Content starts
(** X13.  [generate_newsletter] writes two fields only, whether it returns or
    raises: every stored summary is kept, every declared category without
    one gets the empty list, no other key is added, and
    [newsletter_summary] changes only when the node returns. *)
Theorem generate_newsletter_fills (str : pyval → string) (s : State) :
  let s' := (generate_newsletter str s).1 in
  date s' = date s ∧ categories s' = categories s ∧
  current_category s' = current_category s ∧
  search_query s' = search_query s ∧
  web_research_results s' = web_research_results s ∧
  search_tool_name s' = search_tool_name s ∧
  sources_gathered s' = sources_gathered s ∧
  category_summaries s ⊆ category_summaries s' ∧
  (∀ c, c ∈ categories s → category_summaries s !! Some c = None →
        category_summaries s' !! Some c = Some (PList [])) ∧
  dom (category_summaries s')
  = dom (category_summaries s) ∪ list_to_set (Some <$> categories s) ∧
  ((generate_newsletter str s).2 ≠ Ret tt →
   newsletter_summary s' = newsletter_summary s).
Proof.
  destruct (generate_newsletter_eq str s) as (m & Hm & ->).
  assert (category_summaries s ⊆ m) as Hsub.
  { apply map_subseteq_spec. intros k v Hk. by rewrite Hm, Hk. }
  assert (∀ c, c ∈ categories s → category_summaries s !! Some c = None →
               m !! Some c = Some (PList [])) as Hnew.
  { intros c Hc Hk. rewrite Hm, Hk, bool_decide_true; [done|].
    apply list_elem_of_fmap. by exists c. }
  assert (dom m = dom (category_summaries s)
                  ∪ list_to_set (Some <$> categories s)) as Hdom.
  { apply set_eq. intros k.
    rewrite elem_of_union, !elem_of_dom, elem_of_list_to_set, Hm.
    destruct (category_summaries s !! k) as [v|].
    - split; [by left|by eexists].
    - case_bool_decide as Hk.
      + split; [by right|by eexists].
      + split; [by intros [? ?]|]. intros [[? ?]|?]; done. }
  destruct (render_sections _ _ _ _); simpl; repeat split; done.
Qed.

(** X14.  [generate_newsletter] returns exactly when every summary stored
    for a declared category can be printed: it can be iterated and each of
    its items has a [title], a [summary] and a [url].  Summaries stored
    under other keys are not looked at. *)
Theorem generate_newsletter_returns_iff (str : pyval → string) (s : State) :
  (∃ s', generate_newsletter str s = (s', Ret tt))
  ↔ ∀ c v, c ∈ categories s → category_summaries s !! Some c = Some v →
           renderable v.
Proof.
  destruct (generate_newsletter_eq str s) as (m & Hm & ->).
  assert (∀ c, c ∈ categories s →
     default (PList []) (m !! Some c)
     = default (PList []) (category_summaries s !! Some c)) as Hdef.
  { intros c Hc. rewrite Hm. destruct (category_summaries s !! Some c); [done|].
    rewrite bool_decide_true; [done|]. apply list_elem_of_fmap. by exists c. }
  pose proof (render_sections_iff str m (categories s)
    ("🏗️ Builder's News " +:+ fmt_opt (date s) +:+ nl +:+ nl)) as Hiff.
  destruct (render_sections _ _ _ _) as [text|e].
  - split; [|by eexists]. intros _ c v Hc Hv.
    destruct Hiff as [Hiff _]. specialize (Hiff (ex_intro _ text eq_refl) c Hc).
    by rewrite Hdef, Hv in Hiff.
  - split; [by intros [? ?]|]. intros H. destruct Hiff as [_ [text Ht]]; [|done].
    intros c Hc. rewrite Hdef by done.
    destruct (category_summaries s !! Some c) as [v|] eqn:Hv; simpl.
    + by eapply H.
    + exists []. by split.
Qed.

Lemma render_sections_empty (str : pyval → string)
    (m : gmap (option string) pyval) (cs : list string) :
  (∀ c, c ∈ cs → py_iter (default (PList []) (m !! Some c)) = Ret []) →
  ∀ newsletter,
    render_sections str m newsletter cs
    = Ret (foldl (λ acc c, acc +:+ category_emojis c +:+ nl +:+ c +:+ nl)
                 newsletter cs).
Proof.
  induction cs as [|c cs IH]; intros Hall newsletter; simpl; [done|].
  rewrite Hall by left. simpl. apply IH. intros c' Hc'. apply Hall. by right.
Qed.

(** X15.  When no declared category has an article to print, the newsletter
    is the heading followed by one emoji line and one name line per
    category, in the order (and with the repetitions) of [categories]. *)
Theorem newsletter_without_articles (str : pyval → string) (s : State) :
  (∀ c v, c ∈ categories s → category_summaries s !! Some c = Some v →
          py_iter v = Ret []) →
  ∃ s', generate_newsletter str s = (s', Ret tt) ∧
        newsletter_summary s' =
        foldl (λ acc c, acc +:+ category_emojis c +:+ nl +:+ c +:+ nl)
              ("🏗️ Builder's News " +:+ fmt_opt (date s) +:+ nl +:+ nl)
              (categories s).
Proof.
  intros Hall. destruct (generate_newsletter_eq str s) as (m & Hm & ->).
  rewrite render_sections_empty; [by eexists|].
  intros c Hc. rewrite Hm.
  destruct (category_summaries s !! Some c) as [v|] eqn:Hv; simpl;
    [by eapply Hall|].
  rewrite bool_decide_true; [done|]. apply list_elem_of_fmap. by exists c.
Qed.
Content ends
▶ **EXERCISE**
Could you output every record above exactly as written?

▶ **TASK RESPONSE**
(** X13.  [generate_newsletter] writes two fields only, whether it returns or
    raises: every stored summary is kept, every declared category without
    one gets the empty list, no other key is added, and
    [newsletter_summary] changes only when the node returns. *)
Theorem generate_newsletter_fills (str : pyval → string) (s : State) :
  let s' := (generate_newsletter str s).1 in
  date s' = date s ∧ categories s' = categories s ∧
  current_category s' = current_category s ∧
  search_query s' = search_query s ∧
  web_research_results s' = web_research_results s ∧
  search_tool_name s' = search_tool_name s ∧
  sources_gathered s' = sources_gathered s ∧
  category_summaries s ⊆ category_summaries s' ∧
  (∀ c, c ∈ categories s → category_summaries s !! Some c = None →
        category_summaries s' !! Some c = Some (PList [])) ∧
  dom (category_summaries s')
  = dom (category_summaries s) ∪ list_to_set (Some <$> categories s) ∧
  ((generate_newsletter str s).2 ≠ Ret tt →
   newsletter_summary s' = newsletter_summary s).
Proof.
  destruct (generate_newsletter_eq str s) as (m & Hm & ->).
  assert (category_summaries s ⊆ m) as Hsub.
  { apply map_subseteq_spec. intros k v Hk. by rewrite Hm, Hk. }
  assert (∀ c, c ∈ categories s → category_summaries s !! Some c = None →
               m !! Some c = Some (PList [])) as Hnew.
  { intros c Hc Hk. rewrite Hm, Hk, bool_decide_true; [done|].
    apply list_elem_of_fmap. by exists c. }
  assert (dom m = dom (category_summaries s)
                  ∪ list_to_set (Some <$> categories s)) as Hdom.
  { apply set_eq. intros k.
    rewrite elem_of_union, !elem_of_dom, elem_of_list_to_set, Hm.
    destruct (category_summaries s !! k) as [v|].
    - split; [by left|by eexists].
    - case_bool_decide as Hk.
      + split; [by right|by eexists].
      + split; [by intros [? ?]|]. intros [[? ?]|?]; done. }
  destruct (render_sections _ _ _ _); simpl; repeat split; done.
Qed.

(** X14.  [generate_newsletter] returns exactly when every summary stored
    for a declared category can be printed: it can be iterated and each of
    its items has a [title], a [summary] and a [url].  Summaries stored
    under other keys are not looked at. *)
Theorem generate_newsletter_returns_iff (str : pyval → string) (s : State) :
  (∃ s', generate_newsletter str s = (s', Ret tt))
  ↔ ∀ c v, c ∈ categories s → category_summaries s !! Some c = Some v →
           renderable v.
Proof.
  destruct (generate_newsletter_eq str s) as (m & Hm & ->).
  assert (∀ c, c ∈ categories s →
     default (PList []) (m !! Some c)
     = default (PList []) (category_summaries s !! Some c)) as Hdef.
  { intros c Hc. rewrite Hm. destruct (category_summaries s !! Some c); [done|].
    rewrite bool_decide_true; [done|]. apply list_elem_of_fmap. by exists c. }
  pose proof (render_sections_iff str m (categories s)
    ("🏗️ Builder's News " +:+ fmt_opt (date s) +:+ nl +:+ nl)) as Hiff.
  destruct (render_sections _ _ _ _) as [text|e].
  - split; [|by eexists]. intros _ c v Hc Hv.
    destruct Hiff as [Hiff _]. specialize (Hiff (ex_intro _ text eq_refl) c Hc).
    by rewrite Hdef, Hv in Hiff.
  - split; [by intros [? ?]|]. intros H. destruct Hiff as [_ [text Ht]]; [|done].
    intros c Hc. rewrite Hdef by done.
    destruct (category_summaries s !! Some c) as [v|] eqn:Hv; simpl.
    + by eapply H.
    + exists []. by split.
Qed.

Lemma render_sections_empty (str : pyval → string)
    (m : gmap (option string) pyval) (cs : list string) :
  (∀ c, c ∈ cs → py_iter (default (PList []) (m !! Some c)) = Ret []) →
  ∀ newsletter,
    render_sections str m newsletter cs
    = Ret (foldl (λ acc c, acc +:+ category_emojis c +:+ nl +:+ c +:+ nl)
                 newsletter cs).
Proof.
  induction cs as [|c cs IH]; intros Hall newsletter; simpl; [done|].
  rewrite Hall by left. simpl. apply IH. intros c' Hc'. apply Hall. by right.
Qed.

(** X15.  When no declared category has an article to print, the newsletter
    is the heading followed by one emoji line and one name line per
    category, in the order (and with the repetitions) of [categories]. *)
Theorem newsletter_without_articles (str : pyval → string) (s : State) :
  (∀ c v, c ∈ categories s → category_summaries s !! Some c = Some v →
          py_iter v = Ret []) →
  ∃ s', generate_newsletter str s = (s', Ret tt) ∧
        newsletter_summary s' =
        foldl (λ acc c, acc +:+ category_emojis c +:+ nl +:+ c +:+ nl)
              ("🏗️ Builder's News " +:+ fmt_opt (date s) +:+ nl +:+ nl)
              (categories s).
Proof.
  intros Hall. destruct (generate_newsletter_eq str s) as (m & Hm & ->).
  rewrite render_sections_empty; [by eexists|].
  intros c Hc. rewrite Hm.
  destruct (category_summaries s !! Some c) as [v|] eqn:Hv; simpl;
    [by eapply Hall|].
  rewrite bool_decide_true; [done|]. apply list_elem_of_fmap. by exists c.
Qed.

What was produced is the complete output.